Bollinger bands are one of the most popular technical analysis indicators. It was developed in the 1980s and was named after its inventors John Bollinger. Basically, it consists of how to read Bollinger bands and how to use Bollinger bands.
- A median band is a moving average of period X
- An upper band of N times the standard deviation of period X (SD) above the median band
- A lower band in N times the SD of period X below the median band
Typically, we plot the Bollinger bands over a period of 20 days (X = 20) and a width of 2 PD (N = 2). As a standard option, the middle band is a simple moving average (SMA), but sometimes an exponential moving average (EMA) is also used.
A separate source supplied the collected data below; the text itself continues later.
(** * Further properties of the component *)

Lemma Fixtures_mount (store : gmap string string) (c : Container) (dpr : Q) :
  Fixtures (dom_children c) dpr (mount store (Some c) dpr).
Proof.
  unfold mount, mount_effects, first_render.
  generalize (init_wireframe store) (init_autoRotate store).
  intros wf ar. destruct ar.
  all: erewrite apply_wireframe_unfold;
    [| wsimpl; reflexivity | wsimpl; heap_lookup; reflexivity].
  all: wsimpl; cbn [geometry material].
  all: split; wproj; unfold_ids.
  all: try (eexists _, _); heap_lookup.
  all: repeat split; reflexivity.
Qed.

(** Opening both invariants of a world given by its fields. *)
Ltac open_fixtures :=
  intros [] HI; revert HI; open_inv;
  repeat match goal with
         | H1 : ?h !! ?k = Some _, H2 : ?h !! ?k = Some _ |- _ =>
             rewrite H1 in H2; simplify_eq
         end.

Ltac fixtures_routine :=
  split; wproj; unfold_ids;
  try (eexists _, _); heap_lookup; use_heap_hyps;
  cbn [fmap option_fmap option_map camera_with renderer_with
       material_with_wireframe fov aspect near far camera_position
       projection_updates antialias drawing_size pixelRatio
       renderer_disposed color wireframe needsUpdate material_disposed
       rect_width rect_height dom_children];
  repeat split; try reflexivity; try assumption.

Lemma Fixtures_step (kids : list nat) (dpr : Q) (w : World) (a : Action) :
  Fixtures kids dpr w -> Inv w -> Fixtures kids dpr (step w a).
Proof.
  destruct a as [key | | | | width height]; cbn [step].
  - unfold click_geometry.
    destruct (entry_of key geometries) as [e|] eqn:He; [| auto].
    destruct (catalog_factory key e (entry_of_elem key e He)) as (b & -> & _).
    open_fixtures.
    match goal with
    | H : heap_fresh _, H' : _ !! geometry _ = Some _ |- _ =>
        pose proof (heap_fresh_lookup_lt _ _ _ H H') as Hlt; wproj
    end.
    unfold replaceGeometry; wproj; use_heap_hyps. wsimpl.
    fixtures_routine.
  - open_fixtures. unfold click_autoRotate. wsimpl. fixtures_routine.
  - open_fixtures. unfold click_wireframe, apply_wireframe. wsimpl.
    use_heap_hyps. wsimpl.
    match goal with H : material _ = 6 |- _ => rewrite H in * end.
    fixtures_routine.
  - intros HF HI. destruct (autoRotateRef w) eqn:Hauto;
      revert Hauto; revert HF HI; open_fixtures;
      intros Hauto; wproj; subst; unfold animation_frame; wproj;
      cbn [fold_left snd]; wsimpl; fixtures_routine.
  - open_fixtures. unfold resize, set_container. wproj. cbn [fold_left].
    wsimpl. fixtures_routine.
Qed.

Lemma Fixtures_run_actions (kids : list nat) (dpr : Q)
    (actions : list Action) (w : World) :
  Fixtures kids dpr w -> Inv w -> Fixtures kids dpr (run_actions actions w).
Proof.
  revert w. induction actions as [| a actions IH]; intros w HF HI; simpl.
  - exact HF.
  - apply IH; [apply Fixtures_step; assumption | apply Inv_step, HI].
Qed.

Lemma Fixtures_run (store : gmap string string) (c : Container) (dpr : Q)
    (actions : list Action) :
  Fixtures (dom_children c) dpr (run_actions actions (mount store (Some c) dpr)).
Proof.
  apply Fixtures_run_actions; [apply Fixtures_mount | apply Inv_mount].
Qed.





(** ** The render loop, call by call *)

Lemma animation_frame_calls (w : World) :
  Inv w ->
  trace (animation_frame w) =
    trace w ++ [EvRequestAnimationFrame (next_handle w);
                EvRender renderer_id scene_id camera_id] /\
  next_handle (animation_frame w) = S (next_handle w) /\
  animRef (animation_frame w) = Some (next_handle w) /\
  raf_queue (animation_frame w) = [(next_handle w, the_animate)].
Proof.
  intros HI. destruct (autoRotateRef w) eqn:Hauto;
    revert Hauto; revert HI; open_inv;
    intros Hauto; wproj; subst; unfold animation_frame; wproj;
    cbn [fold_left snd]; wsimpl; rewrite <- !app_assoc; repeat split.
Qed.

Lemma frames_calls (N : nat) (w : World) :
  Inv w ->
  trace (run_actions (frames N) w) = trace w ++ frame_calls (next_handle w) N.
Proof.
  revert w. induction N as [| N IH]; intros w HI.
  - simpl. symmetry. apply app_nil_r.
  - destruct (animation_frame_calls w HI) as (Htr & Hnext & _).
    change (run_actions (frames (S N)) w)
      with (run_actions (frames N) (animation_frame w)).
    rewrite (IH _ (Inv_animation_frame w HI)), Htr, Hnext, <- app_assoc.
    reflexivity.
Qed.

(** X3.  In a mounted component exactly one frame request is pending at any
    time and [animRef] holds its (non-zero) handle.  A frame makes exactly
    two calls, in this order: it requests the next frame, with a fresh
    handle, then draws the scene through the camera; so [N] frames in a row
    make [N] requests and [N] draw calls, alternating, and nothing else. *)
Theorem frame_requests_next_then_draws
    (store : gmap string string) (c : Container) (dpr : Q)
    (actions : list Action) (N : nat) :
  let w := run_actions actions (mount store (Some c) dpr) in
  let w' := run_actions (frames N) w in
  trace_since w w' = frame_calls (next_handle w) N /\
  next_handle w' = next_handle w + N /\
  exists h,
    h <> 0 /\ animRef w' = Some h /\ raf_queue w' = [(h, the_animate)].
Proof.
  cbv zeta.
  pose proof (Inv_run store c dpr actions) as HI.
  generalize dependent (run_actions actions (mount store (Some c) dpr)).
  intros w HI.
  split; [apply trace_since_app, frames_calls, HI |].
  split.
  - revert w HI. induction N as [| N IH]; intros w HI.
    + simpl. lia.
    + change (run_actions (frames (S N)) w)
        with (run_actions (frames N) (animation_frame w)).
      rewrite (IH _ (Inv_animation_frame w HI)).
      destruct (animation_frame_calls w HI) as (_ & -> & _). lia.
  - destruct (inv_raf _ (Inv_run_actions (frames N) w HI)) as (h & H1 & H2 & H3).
    exists h. auto.
Qed.

(** ** After the teardown *)

Ltac run_cleanup_full :=
  run_cleanup;
  repeat (rewrite filter_cons_False
            by (let H := fresh in intros H; apply H; reflexivity));
  rewrite ?filter_nil.

(** X4.  The teardown of a mounted component, in every run: it removes the
    one resize listener and cancels the one pending frame, so that a later
    animation frame does nothing at all and a later resize reaches no
    handler (the heap and the trace stay as they are); the renderer and the
    Material have been disposed exactly once and the scene has no children;
    the stored preferences and the state are not touched. *)
Theorem teardown_stops_loop_and_listener
    (store : gmap string string) (c : Container) (dpr : Q)
    (actions : list Action) :
  let w := run_actions actions (mount store (Some c) dpr) in
  let w' := unmount w in
  raf_queue w' = [] /\
  resize_listeners w' = [] /\
  dispose_count renderer_id w' = 1 /\
  dispose_count material_id w' = 1 /\
  heap w' !! scene_id = Some (OScene (mkScene 0x0a0a0a%N [])) /\
  animation_frame w' = w' /\
  (forall width height,
      heap (resize width height w') = heap w' /\
      trace (resize width height w') = trace w') /\
  localStorage w' = localStorage w /\
  same_prefs w w'.
Proof.
  cbv zeta.
  pose proof (Inv_run store c dpr actions) as HI.
  generalize dependent (run_actions actions (mount store (Some c) dpr)).
  intros w HI.
  split; [| split; [| split; [| split; [| split; [| split;
    [| split; [| split]]]]]]].
  9: apply unmount_same_prefs.
  all: revert HI; run_cleanup_full.
  - reflexivity.
  - reflexivity.
  - unfold dispose_count. wproj. heap_lookup. use_heap_hyps.
    cbn [fmap option_fmap option_map dispose_obj renderer_disposed].
    congruence.
  - unfold dispose_count. wproj. heap_lookup. use_heap_hyps.
    cbn [fmap option_fmap option_map dispose_obj material_disposed].
    congruence.
  - heap_lookup. use_heap_hyps. reflexivity.
  - unfold animation_frame. wproj. cbn [fold_left]. reflexivity.
  - intros width height. unfold resize. wproj.
    match goal with H : is_Some _ |- _ => destruct H as [c0 ->] end.
    unfold set_container. wproj.
    cbn [fold_left]. split; reflexivity.
  - reflexivity.
Qed.

(** ** Every Shape is accounted for *)

(** Case analysis on a lookup in a heap built from updates of known
    objects: the updated objects are not Shapes. *)
Ltac peel_updates :=
  repeat (first [rewrite lookup_alter | rewrite lookup_insert];
          case_decide;
          [subst; heap_lookup; use_heap_hyps;
           cbn [fmap option_fmap option_map mesh_rotated mesh_with_geometry
                material_with_wireframe camera_with renderer_with
                scene_with_children light_with_position];
           try (intros; discriminate) |]).
(** [stop_monitoring] (lines 368-370). *)
Definition stop_monitoring (self : ref) : M unit :=
  set_obj self (with_is_monitoring (Some false)).

(** [reset] (lines 372-376); the drawing of [_update_ui] is left out. *)
Definition reset (self : ref) : M unit :=
  set_obj self (with_availability []) ;;
  set_obj self (with_packet_loss_label "Потеря пакетов: 0%").

(** Lines 382-385 against the answer of the environment. *)
Definition run_ping (p : ping) : M (string * datetime) :=
  match p with
  | PingRaises e => raise e
  | PingOutput out ts => mret (out, ts)
  end.

(** The body of the [try] of [_monitor] (lines 382-413).  Its result is the
    sample it appended to the buffer: it has one only if it ran to its end.
    The copy of the entry to the log window (lines 403-404), the drawing of
    line 412 and the sleep of line 413 are left out. *)
Definition monitor_try (self : ref) (p : ping) : M Z :=
  '(out, ts) ← run_ping p ;
  let lost := is_lost out in
  let status := if lost then 0 else 1 in
  me ← obj self ;
  (if lost && negb (is_down me) then
     set_obj self (with_is_down true) ;;
     set_obj self (with_current_downtime_start (Some ts))
   else if negb lost && is_down me then
     set_obj self (with_is_down false) ;;
     ms ← gets monitors ;
     i ← match list_index self ms with
         | Some i => mret i
         | None => raise (ValueError "list.index(x): x not in list")
         end ;
     let target := default self (ms !! i) in
     t ← obj target ;
     match downtime_summary t with
     | None =>
         raise (AttributeError
                  "'DeviceMonitor' object has no attribute 'downtime_summary'")
     | Some recorded =>
         me' ← obj self ;
         set_obj target
           (with_downtime_summary
              (Some (recorded ++ [(current_downtime_start me', ts)])))
     end ;;
     set_obj self (with_current_downtime_start None)
   else mret tt) ;;
  me ← obj self ;
  modify (fun s => with_full_log (full_log s ++ log_entry (name me) (ip me) lost ts) s) ;;
  set_obj self (fun m => with_availability (availability m ++ [status]) m) ;;
  me ← obj self ;
  (if 720 <? len (availability me)
   then set_obj self (fun m => with_availability (tail (availability m)) m)
   else mret tt) ;;
  me ← obj self ;
  (if len (availability me) =? 0
   then raise (ZeroDivisionError "division by zero")
   else mret tt) ;;
  set_obj self (with_packet_loss_label (loss_label (availability me))) ;;
  mret status.
(** A lookup that returns in [s] returns the same in a store that keeps the
    cells of [s]. *)
Lemma get_loop_extends fuel : ∀ hash key stage current (s s' : store) (r : option V),
  extends s s' →
  get_loop fuel hash key stage current s = Ok (r, s) →
  get_loop fuel hash key stage current s' = Ok (r, s').
Proof.
  induction fuel as [|fuel IH]; intros hash key stage current s s' r Hext H.
  - destruct current; simpl in *; [done|by apply ret_Ok in H as [-> _]|done].
  - destruct current as [cur| |]; cbn [get_loop] in *;
      [|by apply ret_Ok in H as [-> _]|done].
    apply bind_Ok in H as ([[[mask keys] values] nexts] & s2 & [-> Hcur]%read_node_Ok & H).
    simpl in Hcur. unfold bind at 1.
    rewrite (read_node_run cur s' mask keys values nexts) by (by eapply extends_lookup).
    destruct (checkBit _ _); [|by apply ret_Ok in H as [-> _]].
    apply bind_Ok in H as (ks & s2 & [-> Hks]%read_keys_Ok & H).
    unfold bind at 1. rewrite (read_keys_run keys s' ks) by (by eapply extends_lookup).
    destruct (bool_decide _).
    + apply bind_Ok in H as (vs & s2 & [-> Hvs]%read_values_Ok & H).
      unfold bind at 1. rewrite (read_values_run values s' vs) by (by eapply extends_lookup).
      by apply ret_Ok in H as [-> _].
    + apply bind_Ok in H as (ns & s2 & [-> Hns]%read_nexts_Ok & H).
      unfold bind at 1. rewrite (read_nexts_run nexts s' ns) by (by eapply extends_lookup).
      by eapply IH.
Qed.

End Run.
End HAMTStore.

(** * The layout of the nodes of the HAMT *)
Module HAMTClaims.
Import HAMT HAMTBits HAMTStore.
Open Scope hamt_scope.

(** ** Running [set] on a store and the objects allocated since *)

Section Forward.
Context {V : Type}.
Abbreviation store := (HAMT.store V).
Abbreviation cell := (HAMT.cell V).

Lemma lookup_old (s e : store) l c : s !! l = Some c → (s ++ e) !! l = Some c.
Proof. intros H. rewrite lookup_app_l; [done|]. by eapply lookup_lt_Some. Qed.

Lemma lookup_ext (s e : store) j : (s ++ e) !! (length s + j)%nat = e !! j.
Proof. rewrite lookup_app_r by lia. f_equal. lia. Qed.

Lemma lookup_ext0 (s e : store) : (s ++ e) !! length s = e !! 0%nat.
Proof. rewrite <- (lookup_ext s e 0). f_equal. lia. Qed.

Lemma new_ext (s e : store) c :
  new c (s ++ e) = Ok ((length s + length e)%nat, s ++ (e ++ [c])).
Proof. unfold new, alloc. by rewrite length_app, app_assoc. Qed.

Lemma write_ext (s e : store) j c :
  write (length s + j)%nat c (s ++ e) = Ok (tt, s ++ <[j := c]> e).
Proof.
  unfold write. do 2 f_equal.
  change (<[(length s + j)%nat := c]> (s ++ e) = s ++ <[j := c]> e).
  by rewrite insert_app_r.
Qed.

Lemma checkBit_0 b : checkBit 0 b = false.
Proof.
  unfold checkBit, JS.and, JS.shr. rewrite (HAMTBits.to_int32_small 0) by lia.
  rewrite Z.shiftr_0_l. by rewrite (HAMTBits.to_int32_small 0) by lia.
Qed.

Lemma childIndex_0 b : childIndex 0 b = 0.
Proof.
  unfold childIndex. case_decide; [done|]. unfold JS.ushr, JS.to_uint32.
  rewrite Z.mod_0_l by lia. by rewrite Z.shiftr_0_l.
Qed.

Lemma new_run (s : store) c : new c s = Ok ((length s + 0)%nat, s ++ [c]).
Proof. unfold new, alloc. by rewrite Nat.add_0_r. Qed.

Lemma nexts_index_Null (ns : list (option loc)) i :
  nexts_index ns i = Null → 0 ≤ i ∧ (Z.to_nat i < length ns)%nat ∧ ns !! Z.to_nat i = Some None.
Proof.
  unfold nexts_index, JS.index. case_decide; [|done].
  destruct (ns !! Z.to_nat i) as [[?|]|] eqn:E; try done.
  intros _. split_and!; [done| |done]. by eapply lookup_lt_Some.
Qed.

Ltac frun :=
  unfold bind at 1;
  first
    [ rewrite new_ext; cbn [length app Nat.add]
    | rewrite write_ext; cbn [insert list_insert]
    | erewrite read_node_run by (first [by apply lookup_old | by rewrite lookup_ext]); cbv beta iota
    | erewrite read_keys_run by (first [by apply lookup_old | by rewrite lookup_ext])
    | erewrite read_values_run by (first [by apply lookup_old | by rewrite lookup_ext])
    | erewrite read_nexts_run by (first [by apply lookup_old | by rewrite lookup_ext]) ].

(** [set] on an empty node stores the key in the slot of its stage. *)
Lemma f_empty fuel (s : store) cur kl vl nl hash key (value : V) isNew stage :
  s !! cur = Some (CNode 0 kl vl nl) →
  s !! kl = Some (CKeys []) → s !! vl = Some (CValues []) → s !! nl = Some (CNexts []) →
  f (S fuel) hash key value isNew stage cur s
  = Ok ((length s, isNew),
        s ++ [CNode (setBit 0 (getNthPrefix hash stage))
                    (length s + 1)%nat (length s + 2)%nat (length s + 3)%nat;
              CKeys [key]; CValues [Some value]; CNexts [None]]).
Proof.
  intros Hcur Hks Hvs Hns. cbn [f]. cbv zeta.
  unfold bind at 1. rewrite (read_node_run cur s 0 kl vl nl Hcur). cbv beta iota.
  unfold bind at 1. rewrite new_run.
  rewrite checkBit_0, childIndex_0.
  frun. frun. frun. frun. frun. frun. frun. frun. frun. frun.
  unfold ret. by rewrite Nat.add_0_r.
Qed.
Lemma is_ascii_app_char (s : string) (c : ascii) :
  is_ascii (s +:+ String c "") = is_ascii s && (nat_of_ascii c <? 128)%nat.
Proof.
  induction s as [|c' s IH].
  - change ("" +:+ String c "") with (String c "").
    cbn [is_ascii]. by rewrite andb_true_r.
  - change (String c' s +:+ String c "") with (String c' (s +:+ String c "")).
    cbn [is_ascii]. by rewrite IH, andb_assoc.
Qed.

Lemma py_int_blanks (int_beyond_ascii : string → option Z)
    (s : string) (c : ascii) :
  is_space c = true → is_ascii s = true →
  py_int int_beyond_ascii (String c s) = py_int int_beyond_ascii s ∧
  py_int int_beyond_ascii (s +:+ String c "") = py_int int_beyond_ascii s.
Proof.
  intros Hc Hs. pose proof (is_space_ascii c Hc) as Hlow.
  unfold py_int. rewrite is_ascii_app_char. cbn [is_ascii].
  rewrite Hs, Hlow. cbn [andb]. unfold ascii_int. split.
  - cbn [lstrip]. by rewrite Hc.
  - by rewrite strip_app_space.
Qed.

Lemma post_vote_same_reading (int_beyond_ascii : string → option Z)
    (req : Request) (db : DB) (v1 v2 : string) :
  v1 ≠ ""%string → v2 ≠ ""%string → py_int int_beyond_ascii v1 = py_int int_beyond_ascii v2 →
  post_vote int_beyond_ascii (with_vote req v1) db = post_vote int_beyond_ascii (with_vote req v2) db.
Proof.
  intros H1 H2 Hpy. unfold post_vote, with_vote. cbn [GET session_key].
  rewrite !lookup_insert_eq. rewrite !lookup_insert_ne by done.
  destruct (GET req !! "post") as [post_param|]; [|done].
  destruct (py_int int_beyond_ascii post_param) as [target|]; [|done].
  destruct (posts db !! target); [|done].
  destruct (session_key req) as [usr|]; [|done].
  case_decide; [|done].
  destruct (get_or_create usr target (ratings db)) as [rating rs].
  rewrite !decide_True by done. by rewrite Hpy.
Qed.

(** X20: a non-empty ASCII vote parameter with a blank (space, tab, line
    feed, vertical tab, form feed or carriage return) before it or after
    it is handled exactly as the parameter without the blank: same answer,
    same database. *)
Theorem post_vote_blank_vote (int_beyond_ascii : string → option Z)
    (req : Request) (db : DB) (s : string) (c : ascii) :
  is_space c = true → is_ascii s = true → s ≠ ""%string →
  post_vote int_beyond_ascii (with_vote req (String c s)) db
    = post_vote int_beyond_ascii (with_vote req s) db ∧
  post_vote int_beyond_ascii (with_vote req (s +:+ String c "")) db
    = post_vote int_beyond_ascii (with_vote req s) db.
Proof.
  intros Hc Hascii Hs.
  destruct (py_int_blanks int_beyond_ascii s c Hc Hascii) as [Hlead Htrail]. split.
  - by apply post_vote_same_reading.
  - apply post_vote_same_reading; [|done..]. by destruct s.
Qed.
(** With the column minimum [main] chooses, a step goes on with at most
    one entry, breaks, reports a short record, or raises [ValueError]. *)
Lemma body_main_cases (transformation : string) (line : string) :
  In transformation transformations ->
  let n := expected_columns transformation in
  let s := body transformation n line in
  (exists out, s = Continue out /\ one_entry out)
  \/ s = BreakLoop
  \/ (exists k, s = Halt [Err (columns_message n k)] (Exited 1))
  \/ s = Halt [] (Raised "ValueError").
Proof.
  intros Hin n s. subst s.
  destruct (is_record line) eqn:R.
  2:{ left. exists []. split; [now apply body_not_record | now left]. }
  rewrite (body_record _ _ _ R). cbv zeta.
  destruct (Nat.ltb_spec (List.length (record_fields line)) n) as [Hlt|Hge].
  { right. right. left. now eexists. }
  destruct (startswith transformation "special"
            && (6 <=? List.length (record_fields line))%nat).
  { right. now left. }
  rewrite index_nth by apply record_fields_nonempty.
  unfold parse_hex.
  destruct (int16 (nth 0 (record_fields line) EmptyString)) as [cp|].
  2:{ right. right. right. reflexivity. }
  destruct (dispatch transformation (record_fields line) cp)
    as [out| |out e] eqn:D.
  - left. exists out. split; [reflexivity|].
    exact (dispatch_one_entry _ _ _ _ D).
  - now apply dispatch_no_break in D.
  - right. right. right.
    assert (Hn : (n = 15 \/ n = 5)%nat)
      by (subst n; destruct Hin as [<-|[<-|[<-|[<-|[]]]]]; auto).
    revert D.
    destruct Hin as [<-|[<-|[<-|[<-|[]]]]]; subst n.
    + rewrite (dispatch_simple "simple_lower" "Lu" 13) by (auto; exact Hge).
      destruct (_ && _); [|discriminate].
      unfold parse_hex. destruct (int16 _); [discriminate|]. congruence.
    + rewrite (dispatch_simple "simple_upper" "Ll" 12) by (auto; exact Hge).
      destruct (_ && _); [|discriminate].
      unfold parse_hex. destruct (int16 _); [discriminate|]. congruence.
    + rewrite (dispatch_special "special_lower" 1) by (auto; exact Hge).
      unfold parse_hex_all. destruct (int16_all _); [|congruence].
      destruct (_ <=? _)%nat; discriminate.
    + rewrite (dispatch_special "special_upper" 3) by (auto; exact Hge).
      unfold parse_hex_all. destruct (int16_all _); [|congruence].
      destruct (_ <=? _)%nat; discriminate.
Qed.

Lemma loop_main_cases (transformation : string) (lines : list string) :
  In transformation transformations ->
  let r := loop transformation (expected_columns transformation) lines in
  ((snd r = Exhausted \/ snd r = Broke) /\ err_lines (fst r) = [])
  \/ (snd r = Halted (Exited 1) /\ exists msg, err_lines (fst r) = [msg])
  \/ (snd r = Halted (Raised "ValueError") /\ err_lines (fst r) = []).
Proof.
  intros Hin. induction lines as [|l lines IH]; cbv zeta in *.
  - left. split; [now left | reflexivity].
  - cbn [loop].
    destruct (body_main_cases transformation l Hin)
      as [(out & B & Hone)|[B|[(k & B)|B]]]; cbv zeta in B; rewrite B.
    + destruct (loop transformation (expected_columns transformation) lines)
        as [t e]. cbn [fst snd] in *.
      rewrite err_lines_app, (one_entry_no_err _ Hone). exact IH.
    + left. split; [now right | reflexivity].
    + right. left. split; [reflexivity | now eexists].
    + right. right. now split.
Qed.

End RunEndings.

(** X4.  A run of the case-mapping generator with a non-empty command
    line ends in one of four ways: it finishes, with nothing on stderr; it
    exits with code 1, with exactly one message on stderr; it raises
    [ValueError] or [OSError], with no message of the script on stderr
    (and, for [OSError], nothing on stdout).  In particular no column
    access raises [IndexError] and the exit of the default [case] branch,
    which prints nothing, is never taken. *)
Theorem case_run_endings (fs : string -> option (list string))
  (argv : list string) :
  argv <> [] ->
  let r := CaseTransform.main fs argv in
  (snd r = Finished /\ err_lines (fst r) = [])
  \/ (snd r = Exited 1 /\ exists msg, err_lines (fst r) = [msg])
  \/ (snd r = Raised "ValueError" /\ err_lines (fst r) = [])
  \/ (snd r = Raised "OSError" /\ err_lines (fst r) = []
      /\ out_lines (fst r) = []).
Proof.
  intros Hne. cbv zeta.
  destruct argv as [|prog [|path [|transformation [|extra rest]]]];
    [contradiction | | | |];
    try (right; left; split; [reflexivity | now eexists]).
  unfold CaseTransform.main.
  destruct (existsb (String.eqb transformation) CaseTransform.transformations)
    eqn:Ex; cbn [negb].
  2:{ right. left. split; [reflexivity | now eexists]. }
  apply existsb_exists in Ex as (x & Hin & Heq).
  apply String.eqb_eq in Heq. subst x.
  destruct (fs path) as [lines|].
  2:{ right. right. right. now repeat split. }
  pose proof (loop_main_cases transformation lines Hin) as L.
  cbv zeta in L. unfold expected_columns in L.
  destruct (CaseTransform.loop transformation
              (if startswith transformation "simple" then 15%nat else 5%nat)
              lines) as [t e].
  cbn [fst snd] in *.
  destruct L as [[[E | E] He]|[[E (msg & He)]|[E He]]]; subst e;
    cbn [CaseTransform.after_loop].
  - left. now split.
  - left. now split.
  - right. left. split; [reflexivity | now exists msg].
  - right. right. left. now split.
Qed.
Bollinger bands explained in detail
The Bollinger band is an indicator of volatility for the underlying currency pair. Statistically speaking, a period of 20 days 1 SD Bollinger Band (also known as Bollinger Band (20.1)) tells us that there is a 68.27% chance that the price is in the high and low range in the Next 20 days. Likewise, a 20 day 2 SD Bollinger Band (or Bollinger Band (20.1)) period implies a 95.45% chance that the price will be traded between the upper and lower bands in the next 20 days.
Narrow bands indicate low volatility, suggesting that there will soon be a major price drop or movement in the next 20 days. On the other hand, broadband indicates high volatility, suggesting that the possibility of large price movements is unlikely in the short term.
Making profits with Bollinger bands
Most traders use Bollinger bands trading strategies and buy when the price reaches the lowest Bollinger range, implying that it is sold in excess, and sells when the price reaches the moving average or the mid-range. And the shorts sell when the price hits the high band (implies an overbought) and the redemption when the middle band touches.